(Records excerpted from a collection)
=====

Lemma pbind_fuel {A B} (m : presult A) (f : A -> presult B) :
  m <> OutOfFuel -> (forall a, m = Ok (Some a) -> f a <> OutOfFuel) -> pbind m f <> OutOfFuel.
Proof. destruct m as [[a|]| | |]; simpl; intros H Hf; try done. by apply Hf. Qed.

Lemma slice_from_some d n r :
  slice_from d n = Ok (Some r) -> (n <= length d)%nat /\ r = drop n d.
Proof.
  unfold slice_from. destruct (n <=? length d)%nat eqn:E; [|done].
  apply Nat.leb_le in E. intros [= <-]. done.
Qed.

Lemma slice_from_ok d n : (n <= length d)%nat -> slice_from d n = Ok (Some (drop n d)).
Proof. intros H. unfold slice_from. by rewrite (proj2 (Nat.leb_le _ _)). Qed.

(** Opens a successful parse into its steps. *)
Ltac pinv :=
  repeat match goal with
  | H : pbind _ _ = Ok (Some _) |- _ =>
      let a := fresh "a" in let H1 := fresh "H" in
      apply pbind_some in H as (a & H1 & H); unfold maybe in H1;
      try (destruct a as [? ?]); simpl in H
  | H : slice_from _ _ = Ok (Some _) |- _ => apply slice_from_some in H as [? ->]
  | H : some _ = Ok (Some _) |- _ => injection H; clear H; intros; subst
  | H : Ok _ = Ok _ |- _ => injection H; clear H; intros
  end.

(** The ten message parsers, and the rejection of an unknown tag. *)
Inductive tagged (resp_size : Z)
  : ((bytes -> presult (RespValue * nat)) -> nat -> bytes -> presult (RespValue * nat)) -> Prop :=
  | tag_simple : tagged resp_size (fun _ _ => parse_simple)
  | tag_error : tagged resp_size (fun _ _ => parse_error)
  | tag_int : tagged resp_size (fun _ _ => parse_int)
  | tag_bulk : tagged resp_size (fun _ _ => parse_bulk)
  | tag_array : tagged resp_size (parse_array resp_size)
  | tag_null : tagged resp_size (fun _ _ => parse_null)
  | tag_bool : tagged resp_size (fun _ _ => parse_bool)
  | tag_double : tagged resp_size (fun _ _ => parse_double)
  | tag_map : tagged resp_size (parse_map resp_size)
  | tag_set : tagged resp_size (parse_set resp_size)
  | tag_unknown : tagged resp_size (fun _ _ _ => Ok None).

Lemma parse_fuel_tagged rs b : exists p, tagged rs p
  /\ forall f t, parse_fuel rs (S f) (b :: t) = p (parse_fuel rs f) (S f) (b :: t).
Proof.
  destruct b;
    first [ eexists; split; [apply tag_unknown|done]
          | eexists; split; [apply tag_simple|done] | eexists; split; [apply tag_error|done]
          | eexists; split; [apply tag_int|done] | eexists; split; [apply tag_bulk|done]
          | eexists; split; [apply tag_array|done] | eexists; split; [apply tag_null|done]
          | eexists; split; [apply tag_bool|done] | eexists; split; [apply tag_double|done]
          | eexists; split; [apply tag_map|done] | eexists; split; [apply tag_set|done] ].
Qed.

Definition consumes (p : bytes -> presult (RespValue * nat)) : Prop :=
  forall d v n, p d = Ok (Some (v, n)) -> (0 < n <= length d)%nat.

(** [p'] answers as [p] on every input [p] completes, more bytes following or not. *)
Definition extends (p p' : bytes -> presult (RespValue * nat)) : Prop :=
  forall d r more, p d = Ok (Some r) -> p' (d ++ more) = Ok (Some r).

Lemma parse_items_consumes p fuel count d items c items' c' :
  consumes p -> (c <= length d)%nat ->
  parse_items p fuel count d items c = Ok (Some (items', c')) -> (c <= c' <= length d)%nat.
Proof.
  intros Hp. revert count items c. induction fuel as [|f IH]; intros count items c Hc H;
    cbn [parse_items] in H; destruct (count <=? 0); pinv; try done; try lia.
  match goal with H1 : p _ = _ |- _ => apply Hp in H1; rewrite length_drop in H1 end.
  apply IH in H; lia.
Qed.

Lemma parse_entries_consumes p fuel count d items c items' c' :
  consumes p -> (c <= length d)%nat ->
  parse_entries p fuel count d items c = Ok (Some (items', c')) -> (c <= c' <= length d)%nat.
Proof.
  intros Hp. revert count items c. induction fuel as [|f IH]; intros count items c Hc H;
    cbn [parse_entries] in H; destruct (count <=? 0); pinv; try done; try lia.
  repeat match goal with
    H1 : p _ = _ |- _ => apply Hp in H1; rewrite length_drop in H1 end.
  apply IH in H; lia.
Qed.

Lemma tagged_consumes rs p pone fuel : tagged rs p -> consumes pone -> consumes (p pone fuel).
Proof.
  intros Ht Hp d v n H. destruct Ht;
    unfold parse_simple, parse_error, parse_int, parse_bulk, parse_array, parse_null,
      parse_bool, parse_double, parse_map, parse_set in H; pinv; repeat case_hyp H; pinv;
    try done;
    repeat match goal with
    | H1 : parse_line _ = Some _ |- _ => apply parse_line_bound in H1
    | H1 : parse_items _ _ _ _ _ _ = _ |- _ =>
        apply parse_items_consumes in H1; [|done|lia]
    | H1 : parse_entries _ _ _ _ _ _ = _ |- _ =>
        apply parse_entries_consumes in H1; [|done|lia]
    end; try lia.
  unfold blen in *. zbool. lia.
Qed.

Lemma parse_fuel_consumes rs f : consumes (parse_fuel rs f).
Proof.
  induction f as [|f IH]; intros d v n H; [done|]. destruct d as [|b t]; [done|].
  destruct (parse_fuel_tagged rs b) as (p & Ht & Hp). rewrite Hp in H.
  by eapply tagged_consumes.
Qed.

Lemma parse_items_extends p p' f g count d items c r more :
  extends p p' -> (f <= g)%nat ->
  parse_items p f count d items c = Ok (Some r) ->
  parse_items p' g count (d ++ more) items c = Ok (Some r).
Proof.
  intros Hp. revert g count items c.
  induction f as [|f IH]; intros [|g] count items c Hg H; try lia;
    cbn [parse_items] in *; destruct (count <=? 0); try done; pinv.
  rewrite slice_from_ok by (rewrite length_app; lia). simpl.
  rewrite drop_app_le by lia. erewrite Hp by eassumption. simpl. apply IH; [lia|done].
Qed.

Lemma parse_entries_extends p p' f g count d items c r more :
  extends p p' -> (f <= g)%nat ->
  parse_entries p f count d items c = Ok (Some r) ->
  parse_entries p' g count (d ++ more) items c = Ok (Some r).
Proof.
  intros Hp. revert g count items c.
  induction f as [|f IH]; intros [|g] count items c Hg H; try lia;
    cbn [parse_entries] in *; destruct (count <=? 0); try done; pinv.
  do 2 (rewrite slice_from_ok by (rewrite length_app; lia); simpl;
        rewrite drop_app_le by lia; erewrite Hp by eassumption; simpl).
  apply IH; [lia|done].
Qed.

Lemma tagged_extends rs p pone pone' f g :
  tagged rs p -> extends pone pone' -> (f <= g)%nat -> extends (p pone f) (p pone' g).
Proof.
  intros Ht Hp Hfg d r more H. destruct Ht;
    unfold parse_simple, parse_error, parse_int, parse_bulk, parse_array, parse_null,
      parse_bool, parse_double, parse_map, parse_set in *; pinv; try done;
    match goal with H1 : parse_line d = Some _ |- _ =>
      pose proof (parse_line_bound _ _ _ H1);
      rewrite (parse_line_more _ _ _ more H1) end; simpl;
    repeat match goal with
    | H1 : parse_text _ _ = Some _ |- _ => rewrite H1; clear H1; simpl
    end; try done.
  - repeat case_hyp H; try done. rewrite drop_app_le by lia. unfold blen in *.
    rewrite length_app. rewrite (proj2 (Z.ltb_ge _ _)) by lia.
    rewrite take_app_le; [done|]. rewrite length_drop. lia.
  - repeat case_hyp H; try done. pinv. by erewrite parse_items_extends by eassumption.
  - repeat case_hyp H; try done. pinv. by erewrite parse_entries_extends by eassumption.
  - repeat case_hyp H; try done. pinv. by erewrite parse_items_extends by eassumption.
Qed.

=====

Goal of the exercise: The data must be given again in full, exactly as written.

Solution to this problem:
Lemma pbind_fuel {A B} (m : presult A) (f : A -> presult B) :
  m <> OutOfFuel -> (forall a, m = Ok (Some a) -> f a <> OutOfFuel) -> pbind m f <> OutOfFuel.
Proof. destruct m as [[a|]| | |]; simpl; intros H Hf; try done. by apply Hf. Qed.

Lemma slice_from_some d n r :
  slice_from d n = Ok (Some r) -> (n <= length d)%nat /\ r = drop n d.
Proof.
  unfold slice_from. destruct (n <=? length d)%nat eqn:E; [|done].
  apply Nat.leb_le in E. intros [= <-]. done.
Qed.

Lemma slice_from_ok d n : (n <= length d)%nat -> slice_from d n = Ok (Some (drop n d)).
Proof. intros H. unfold slice_from. by rewrite (proj2 (Nat.leb_le _ _)). Qed.

(** Opens a successful parse into its steps. *)
Ltac pinv :=
  repeat match goal with
  | H : pbind _ _ = Ok (Some _) |- _ =>
      let a := fresh "a" in let H1 := fresh "H" in
      apply pbind_some in H as (a & H1 & H); unfold maybe in H1;
      try (destruct a as [? ?]); simpl in H
  | H : slice_from _ _ = Ok (Some _) |- _ => apply slice_from_some in H as [? ->]
  | H : some _ = Ok (Some _) |- _ => injection H; clear H; intros; subst
  | H : Ok _ = Ok _ |- _ => injection H; clear H; intros
  end.

(** The ten message parsers, and the rejection of an unknown tag. *)
Inductive tagged (resp_size : Z)
  : ((bytes -> presult (RespValue * nat)) -> nat -> bytes -> presult (RespValue * nat)) -> Prop :=
  | tag_simple : tagged resp_size (fun _ _ => parse_simple)
  | tag_error : tagged resp_size (fun _ _ => parse_error)
  | tag_int : tagged resp_size (fun _ _ => parse_int)
  | tag_bulk : tagged resp_size (fun _ _ => parse_bulk)
  | tag_array : tagged resp_size (parse_array resp_size)
  | tag_null : tagged resp_size (fun _ _ => parse_null)
  | tag_bool : tagged resp_size (fun _ _ => parse_bool)
  | tag_double : tagged resp_size (fun _ _ => parse_double)
  | tag_map : tagged resp_size (parse_map resp_size)
  | tag_set : tagged resp_size (parse_set resp_size)
  | tag_unknown : tagged resp_size (fun _ _ _ => Ok None).

Lemma parse_fuel_tagged rs b : exists p, tagged rs p
  /\ forall f t, parse_fuel rs (S f) (b :: t) = p (parse_fuel rs f) (S f) (b :: t).
Proof.
  destruct b;
    first [ eexists; split; [apply tag_unknown|done]
          | eexists; split; [apply tag_simple|done] | eexists; split; [apply tag_error|done]
          | eexists; split; [apply tag_int|done] | eexists; split; [apply tag_bulk|done]
          | eexists; split; [apply tag_array|done] | eexists; split; [apply tag_null|done]
          | eexists; split; [apply tag_bool|done] | eexists; split; [apply tag_double|done]
          | eexists; split; [apply tag_map|done] | eexists; split; [apply tag_set|done] ].
Qed.

Definition consumes (p : bytes -> presult (RespValue * nat)) : Prop :=
  forall d v n, p d = Ok (Some (v, n)) -> (0 < n <= length d)%nat.

(** [p'] answers as [p] on every input [p] completes, more bytes following or not. *)
Definition extends (p p' : bytes -> presult (RespValue * nat)) : Prop :=
  forall d r more, p d = Ok (Some r) -> p' (d ++ more) = Ok (Some r).

Lemma parse_items_consumes p fuel count d items c items' c' :
  consumes p -> (c <= length d)%nat ->
  parse_items p fuel count d items c = Ok (Some (items', c')) -> (c <= c' <= length d)%nat.
Proof.
  intros Hp. revert count items c. induction fuel as [|f IH]; intros count items c Hc H;
    cbn [parse_items] in H; destruct (count <=? 0); pinv; try done; try lia.
  match goal with H1 : p _ = _ |- _ => apply Hp in H1; rewrite length_drop in H1 end.
  apply IH in H; lia.
Qed.

Lemma parse_entries_consumes p fuel count d items c items' c' :
  consumes p -> (c <= length d)%nat ->
  parse_entries p fuel count d items c = Ok (Some (items', c')) -> (c <= c' <= length d)%nat.
Proof.
  intros Hp. revert count items c. induction fuel as [|f IH]; intros count items c Hc H;
    cbn [parse_entries] in H; destruct (count <=? 0); pinv; try done; try lia.
  repeat match goal with
    H1 : p _ = _ |- _ => apply Hp in H1; rewrite length_drop in H1 end.
  apply IH in H; lia.
Qed.

Lemma tagged_consumes rs p pone fuel : tagged rs p -> consumes pone -> consumes (p pone fuel).
Proof.
  intros Ht Hp d v n H. destruct Ht;
    unfold parse_simple, parse_error, parse_int, parse_bulk, parse_array, parse_null,
      parse_bool, parse_double, parse_map, parse_set in H; pinv; repeat case_hyp H; pinv;
    try done;
    repeat match goal with
    | H1 : parse_line _ = Some _ |- _ => apply parse_line_bound in H1
    | H1 : parse_items _ _ _ _ _ _ = _ |- _ =>
        apply parse_items_consumes in H1; [|done|lia]
    | H1 : parse_entries _ _ _ _ _ _ = _ |- _ =>
        apply parse_entries_consumes in H1; [|done|lia]
    end; try lia.
  unfold blen in *. zbool. lia.
Qed.

Lemma parse_fuel_consumes rs f : consumes (parse_fuel rs f).
Proof.
  induction f as [|f IH]; intros d v n H; [done|]. destruct d as [|b t]; [done|].
  destruct (parse_fuel_tagged rs b) as (p & Ht & Hp). rewrite Hp in H.
  by eapply tagged_consumes.
Qed.

Lemma parse_items_extends p p' f g count d items c r more :
  extends p p' -> (f <= g)%nat ->
  parse_items p f count d items c = Ok (Some r) ->
  parse_items p' g count (d ++ more) items c = Ok (Some r).
Proof.
  intros Hp. revert g count items c.
  induction f as [|f IH]; intros [|g] count items c Hg H; try lia;
    cbn [parse_items] in *; destruct (count <=? 0); try done; pinv.
  rewrite slice_from_ok by (rewrite length_app; lia). simpl.
  rewrite drop_app_le by lia. erewrite Hp by eassumption. simpl. apply IH; [lia|done].
Qed.

Lemma parse_entries_extends p p' f g count d items c r more :
  extends p p' -> (f <= g)%nat ->
  parse_entries p f count d items c = Ok (Some r) ->
  parse_entries p' g count (d ++ more) items c = Ok (Some r).
Proof.
  intros Hp. revert g count items c.
  induction f as [|f IH]; intros [|g] count items c Hg H; try lia;
    cbn [parse_entries] in *; destruct (count <=? 0); try done; pinv.
  do 2 (rewrite slice_from_ok by (rewrite length_app; lia); simpl;
        rewrite drop_app_le by lia; erewrite Hp by eassumption; simpl).
  apply IH; [lia|done].
Qed.

Lemma tagged_extends rs p pone pone' f g :
  tagged rs p -> extends pone pone' -> (f <= g)%nat -> extends (p pone f) (p pone' g).
Proof.
  intros Ht Hp Hfg d r more H. destruct Ht;
    unfold parse_simple, parse_error, parse_int, parse_bulk, parse_array, parse_null,
      parse_bool, parse_double, parse_map, parse_set in *; pinv; try done;
    match goal with H1 : parse_line d = Some _ |- _ =>
      pose proof (parse_line_bound _ _ _ H1);
      rewrite (parse_line_more _ _ _ more H1) end; simpl;
    repeat match goal with
    | H1 : parse_text _ _ = Some _ |- _ => rewrite H1; clear H1; simpl
    end; try done.
  - repeat case_hyp H; try done. rewrite drop_app_le by lia. unfold blen in *.
    rewrite length_app. rewrite (proj2 (Z.ltb_ge _ _)) by lia.
    rewrite take_app_le; [done|]. rewrite length_drop. lia.
  - repeat case_hyp H; try done. pinv. by erewrite parse_items_extends by eassumption.
  - repeat case_hyp H; try done. pinv. by erewrite parse_entries_extends by eassumption.
  - repeat case_hyp H; try done. pinv. by erewrite parse_items_extends by eassumption.
Qed.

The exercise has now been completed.